O recurso ordinário é o instrumento processual cabível para requerer nova discussão sobre a matéria indeferida em primeira instância na Justiça do Trabalho.

Quando a reclamação trabalhista é julgada improcedente em primeira instância na Justiça do Trabalho, A interposição de recurso é, nada mais, que o exercício do direito da parte em exercer o segundo grau de jurisdição, além do contraditório e de ampla defesa. Ou seja, trata-se de direitos previstos na Constituição Federal, mais especificamente em seu artigo 5º, inciso LV. 

Assim, quando alguma das partes entender que seu objetivo não foi atingido, terá o direito de recorrer da matéria a fim de haver nova análise pela instância superior. 
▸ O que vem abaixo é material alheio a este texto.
(** The identity [foo] runs in [c1], its client in the namespace [client]. *)
Definition export_params : AdmiralParams :=
  pin_params <| Params.EnableSWAwareNSCaches := true |> <| Params.ExportToIdentityList := ["*"] |>
    <| Params.ExportToMaxNamespaces := 10 |>.
Definition export_world : world (routing_state unit) :=
  mkWorld (mkRouting tt ∅ ∅ ∅)
    (mkHeap (<[1%nat := {[ "c1" := "c1" ]}]> {[ 4%nat := {[ "client" := "client" ]} ]})
       (<[(2, 0)%nat := {[ "foo" := Some 1%nat ]}]> (<[(3, 2)%nat := {[ "e2e.foo.mesh" := Some 3%nat ]}]>
          {[ (2, 3)%nat := {[ "c1" := Some 4%nat ]} ]})) 5 ∅)
    (mkAdmiralCaches (mkCachePointers None None (Some 0%nat) None (Some 2%nat)) None None None None)
    empty_store ∅.
Definition export_run :=
  generateVirtualServiceForIncluster export_params (fun _ => "") printed pin_routing (fun _ _ _ s => (s, inl [])) None
    {[ "e2e.foo.mesh" := [getRouteDestination "foo.ns.svc.cluster.local" 80 0] ]} "e2e.foo.mesh" "c1" "foo" "e2e"
    export_world.
Definition exported_run_vs : VirtualServiceObj :=
  match export_run with Some (inl vs, _) => vs | _ => exported_vs "" end.

Lemma incluster_export_guarded_witness :
  vsExportTo (VsSpec exported_run_vs) = ["client"] /\
  (vsExportTo (VsSpec exported_run_vs) = [GetSyncNamespace export_params] \/
   (EnableExportTo export_params "e2e.foo.mesh" = true /\ GetEnableVSRoutingInCluster export_params = true /\
    IsVSRoutingInClusterDisabledForCluster export_params "c1" = false /\
    IsVSRoutingInClusterDisabledForIdentity export_params "c1" "foo" = false /\
    routing_in_cluster_enabled export_params "c1" "foo" = true /\
    exists l m, MapOfMaps_Get (IdentityClusterCache (pointers (w_caches export_world))) "foo" (w_heap export_world)
        = Done (Some l) (w_heap export_world) /\
      h_maps (w_heap export_world) !! l = Some m /\ m <> ∅ /\
      forall k c, m !! k = Some c -> no_custom_vs export_params pin_routing "foo" c)).
Proof.
  split; [vm_compute; reflexivity|].
  eapply (incluster_export_guarded export_params (fun _ => "") printed pin_routing (fun _ _ _ s => (s, inl [])) None
    {[ "e2e.foo.mesh" := [getRouteDestination "foo.ns.svc.cluster.local" 80 0] ]} "e2e.foo.mesh" "c1" "foo" "e2e"
    export_world).
  vm_compute. reflexivity.
Defined.
(** An object is tracked when the cache knows its identity. *)
#[export] Instance rollout_laws :
  DelegatorLaws (rollout_delegator p handler_added handler_deleted ns_annotations api_rollout).
Proof.
  refine {| tracked o s := exists r, o = Present r /\ rollout_ids_ok (roc_cache s) /\
              is_Some (roc_cache s !! rollout_key p r); status_recorded := _; tracked_kept := _ |}.
  - intros o st s (r & -> & Hi & Hs). simpl. destruct (rollout_status_spec p _ r st Hi) as (_ & Hst & _).
    destruct (UpdateRolloutProcessStatus p _ r st) as [c err]. simpl in *. destruct (Hst Hs) as [-> _]. done.
  - intros o st s (r & -> & Hi & Hs). simpl. destruct (rollout_status_spec p _ r st Hi) as (Hi' & Hst & _).
    destruct (UpdateRolloutProcessStatus p _ r st) as [c err]. simpl in *.
    exists r. split_and!; [done..|]. by apply Hst.
Defined.
End Laws.

(** ** The cache refines a map of rollouts *)

Section Refinement.
Context {H : Type} (p : AdmiralParams) (readOnly : bool).
Context (handler_added handler_deleted : RolloutObj -> H -> H * error).
Context (ns_annotations : string -> option gomap) (api_rollout : string -> string -> option RolloutObj).

Definition rollout_event (ev : EventType) (r : RolloutObj) (old : option RolloutObj) (s : roc_state H)
    : roc_state H * error :=
  processItem (dl := rollout_delegator p handler_added handler_deleted ns_annotations api_rollout) readOnly
    (mkInformerCacheObj ev (Present r) (Present <$> old)) s.
(** ** The sidecars' egress hosts *)

Record SidecarEgress := mkSidecarEgress { egNamespace : string; FQDN : string; CNAMEs : gmap string string }.

(** By identity and namespace.  The map of names is a copy of the caller's. *)
Abbreviation SidecarEgressMap := (gmap string (gmap string SidecarEgress)).

Definition SidecarEgressMap_Put (s : SidecarEgressMap) (identity namespace fqdn : string) (cnames : gmap string string)
    : SidecarEgressMap :=
  <[identity := <[namespace := mkSidecarEgress namespace fqdn cnames]> (default ∅ (s !! identity))]> s.
Definition SidecarEgressMap_Get (s : SidecarEgressMap) (key : string) : option (gmap string SidecarEgress) := s !! key.
Definition SidecarEgressMap_Delete (s : SidecarEgressMap) (key : string) : SidecarEgressMap := delete key s.

(** ** The state *)

(** The API servers, and what the fields of [AdmiralCache] hold that are not on the heap:
    [CnameClusterCache] with the clusters that have a network load balancer,
    [IdentitiesWithAdditionalEndpoints], [DependencyNamespaceCache], the policies in use
    and [DynamoDbEndpointUpdateCache]. *)
Record proc_state (St : Type) := mkProc {
  pc_api : St;
  pc_cnames : AdmiralCache;
  pc_additional : gset string;
  pc_egress : SidecarEgressMap;
  pc_gtps : identityCache GlobalTrafficPolicy;
  pc_ods : identityCache OutlierDetectionCrd;
  pc_cccs : identityCache ClientConnectionConfig;
  pc_shas : gmap string string
}.
Arguments mkProc {St} _ _ _ _ _ _ _ _.
Arguments pc_api {St} _.
Arguments pc_cnames {St} _.
Arguments pc_additional {St} _.
Arguments pc_egress {St} _.
Arguments pc_gtps {St} _.
Arguments pc_ods {St} _.
Arguments pc_cccs {St} _.
Arguments pc_shas {St} _.
#[export] Instance eta_proc_state St : Settable (proc_state St) := fun s =>
  mkProc (pc_api s) (pc_cnames s) (pc_additional s) (pc_egress s) (pc_gtps s) (pc_ods s) (pc_cccs s) (pc_shas s).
Neste artigo você encontrará tudo o que precisa saber para interpor um recurso ordinário na Justiça do Trabalho

O que é recurso ordinário?

É o instrumento processual cabível para requerer nova discussão sobre a matéria indeferida em primeira instância na Justiça do Trabalho. Por esse recurso, a instância superior poderá rever ou manter os argumentos lançados em sentença, pelo magistrado de primeira instância. 

Quais são os efeitos do recurso ordinário?

O recurso ordinário será recebido pelo Colegiado de Segunda Instância, o qual atribuirá seus efeitos, que influenciarão no andamento do processo.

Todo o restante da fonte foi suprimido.